→ The problem:
Show the lines below that contain the string "Prop".
╭─ Available data
(** The messages of [Finalbot.run], as the source formats them. *)
Definition skipped_message (cfg : Finalbot.Config) (filename : str) : str :=
  py "⚠️ File '" ++ filename ++ py "' already exists in "
  ++ fmt_opt (Finalbot.AWS_BUCKET_NAME cfg) ++ py ". Skipping upload.".

Definition thread_error_message (e : exception) : str :=
  py "⚠️ UploadThread error: " ++ exc_str e ++ [LF] ++ exc_traceback e.

Definition uploaded_message (cfg : Finalbot.Config) (filename : str) : str :=
  py "✅ Uploaded '" ++ filename ++ py "' → s3://"
  ++ fmt_opt (Finalbot.AWS_BUCKET_NAME cfg) ++ py "/" ++ filename.

Definition extraction_failed_message (e : exception) : str :=
  py "⚠️ PDF extraction failed: " ++ exc_str e.

(** The key the extracted text is stored under. *)
Definition text_key (filename : str) : str := stem filename ++ py ".txt".

(** Scenarios: the upload is refused for want of credentials; the file
    is no PDF. *)
Definition no_credentials : exception :=
  {| exc_str := py "Unable to locate credentials";
     exc_traceback := py "Traceback (most recent call last): ..." |}.

Definition not_a_pdf : exception :=
  {| exc_str := py "EOF marker not found";
     exc_traceback := py "Traceback (most recent call last): ..." |}.

Definition both_buckets : Finalbot.Config :=
  {| Finalbot.AWS_BUCKET_NAME := Some (py "uploadpdf2025");
     Finalbot.AWS_EXTRACT_BUCKET := Some (py "extractpdf202") |}.

Definition app_config : App.Config :=
  {| App.AWS_BUCKET_NAME := py "ai-assistant-docs";
     App.AWS_EXTRACT_BUCKET := py "ai-assistant-extracts";
     App.OLLAMA_URL := py "http://127.0.0.1:11434";
     App.polly_client := true |}.

(** No primary bucket is configured. *)
Definition no_primary_bucket : App.Config :=
  {| App.AWS_BUCKET_NAME := [];
     App.AWS_EXTRACT_BUCKET := py "ai-assistant-extracts";
     App.OLLAMA_URL := py "http://127.0.0.1:11434";
     App.polly_client := true |}.

Definition upload_refused : Finalbot.World :=
  {| Finalbot.list_objects_v2_outcome := Returns None;
     Finalbot.upload_file_outcome := Raises no_credentials;
     Finalbot.PdfReader_outcome := Returns (map Returns notes_pages);
     Finalbot.put_object_outcome := Returns tt |}.

Definition app_upload_refused : App.UploadWorld :=
  {| App.PdfReader_outcome := Returns (map Returns notes_pages);
     App.upload_file_outcome := Raises no_credentials;
     App.put_object_outcome := Returns tt |}.

Definition already_uploaded : Finalbot.World :=
  {| Finalbot.list_objects_v2_outcome := Returns (Some [py "notes.pdf"; py "notes.pdf.bak"]);
     Finalbot.upload_file_outcome := Returns tt;
     Finalbot.PdfReader_outcome := Returns (map Returns notes_pages);
     Finalbot.put_object_outcome := Returns tt |}.

Definition broken_pdf : Finalbot.World :=
  {| Finalbot.list_objects_v2_outcome := Returns None;
     Finalbot.upload_file_outcome := Returns tt;
     Finalbot.PdfReader_outcome := Raises not_a_pdf;
     Finalbot.put_object_outcome := Returns tt |}.

Definition app_broken_pdf : App.UploadWorld :=
  {| App.PdfReader_outcome := Raises not_a_pdf;
     App.upload_file_outcome := Returns tt;
     App.put_object_outcome := Returns tt |}.

Definition lambda_broken_pdf : Extractdata.World :=
  {| Extractdata.get_object_outcome := Returns tt;
     Extractdata.PdfReader_outcome := Raises not_a_pdf;
     Extractdata.put_object_outcome := Returns tt |}.

(** ** The reply of the inference server, in the words of the spec

    The reply is the first of these that yields a value: the nested
    [message.content], then [choices[0].message.content], then the raw
    body of the response as text. *)
Definition field (v : json) (k : str) : option json :=
  match v with
  | JDict d => dict_lookup d k
  | _ => None
  end.

Definition message_content (data : json) : option json :=
  match field data (py "message") with
  | Some m => field m (py "content")
  | None => None
  end.

Definition choices_message_content (data : json) : option json :=
  match field data (py "choices") with
  | Some (JList (c0 :: _)) =>
      match field c0 (py "message") with
      | Some m => field m (py "content")
      | None => None
      end
  | _ => None
  end.

Definition reply_as_specified (resp : Finalbot.Response) : json :=
  match Finalbot.resp_json resp with
  | Some data =>
      match message_content data with
      | Some v => v
      | None =>
          match choices_message_content data with
          | Some v => v
          | None => JStr (Finalbot.resp_text resp)
          end
      end
  | None => JStr (Finalbot.resp_text resp)
  end.

(** A string between double quotes, as a body writes it. *)
Definition quoted (s : str) : str := [QUOTE] ++ s ++ [QUOTE].

(** Scenarios: the server answers a chat; the server does not know the
    model and says so in an [error] field; the server sends a [message]
    without [content] beside [choices]. *)
Definition chat_answer : Finalbot.Response :=
  {| Finalbot.resp_json :=
       Some (JDict [(py "model", JStr (py "llama3.2"));
                    (py "message", JDict [(py "role", JStr (py "assistant"));
                                          (py "content", JStr (py "Hi"))])]);
     Finalbot.resp_text :=
       py "{" ++ quoted (py "model") ++ py ":" ++ quoted (py "llama3.2") ++ py ","
       ++ quoted (py "message") ++ py ":{" ++ quoted (py "role") ++ py ":"
       ++ quoted (py "assistant") ++ py "," ++ quoted (py "content") ++ py ":"
       ++ quoted (py "Hi") ++ py "}}" |}.

Definition model_not_found : Finalbot.Response :=
  {| Finalbot.resp_json := Some (JDict [(py "error", JStr (py "model not found"))]);
     Finalbot.resp_text :=
       py "{" ++ quoted (py "error") ++ py ":" ++ quoted (py "model not found") ++ py "}" |}.

Definition message_without_content : Finalbot.Response :=
  {| Finalbot.resp_json :=
       Some (JDict [(py "message", JDict [(py "role", JStr (py "assistant"))]);
                    (py "choices",
                     JList [JDict [(py "message", JDict [(py "content", JStr (py "Hi"))])]])]);
     Finalbot.resp_text :=
       py "{" ++ quoted (py "message") ++ py ":{" ++ quoted (py "role") ++ py ":"
       ++ quoted (py "assistant") ++ py "}," ++ quoted (py "choices") ++ py ":[{"
       ++ quoted (py "message") ++ py ":{" ++ quoted (py "content") ++ py ":"
       ++ quoted (py "Hi") ++ py "}}]}" |}.

(** ** The clipboard poll *)



Definition translator_mode (last : str) : Finalbot.Popup :=
  {| Finalbot.last_clip := last; Finalbot.ollama_checked := false |}.

(** ** Normalized answers *)

(** A word: not empty, and free of whitespace. *)
Definition word (w : str) : Prop :=
  w <> [] /\ forall c, In c w -> isspace c = false.

(** Words with one space between each two. *)
Inductive spaced : str -> Prop :=
| spaced_one (w : str) : word w -> spaced w
| spaced_more (w r : str) : word w -> spaced r -> spaced (w ++ SP :: r).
╰─
→ Your solution:
Definition word (w : str) : Prop :=
Inductive spaced : str -> Prop :=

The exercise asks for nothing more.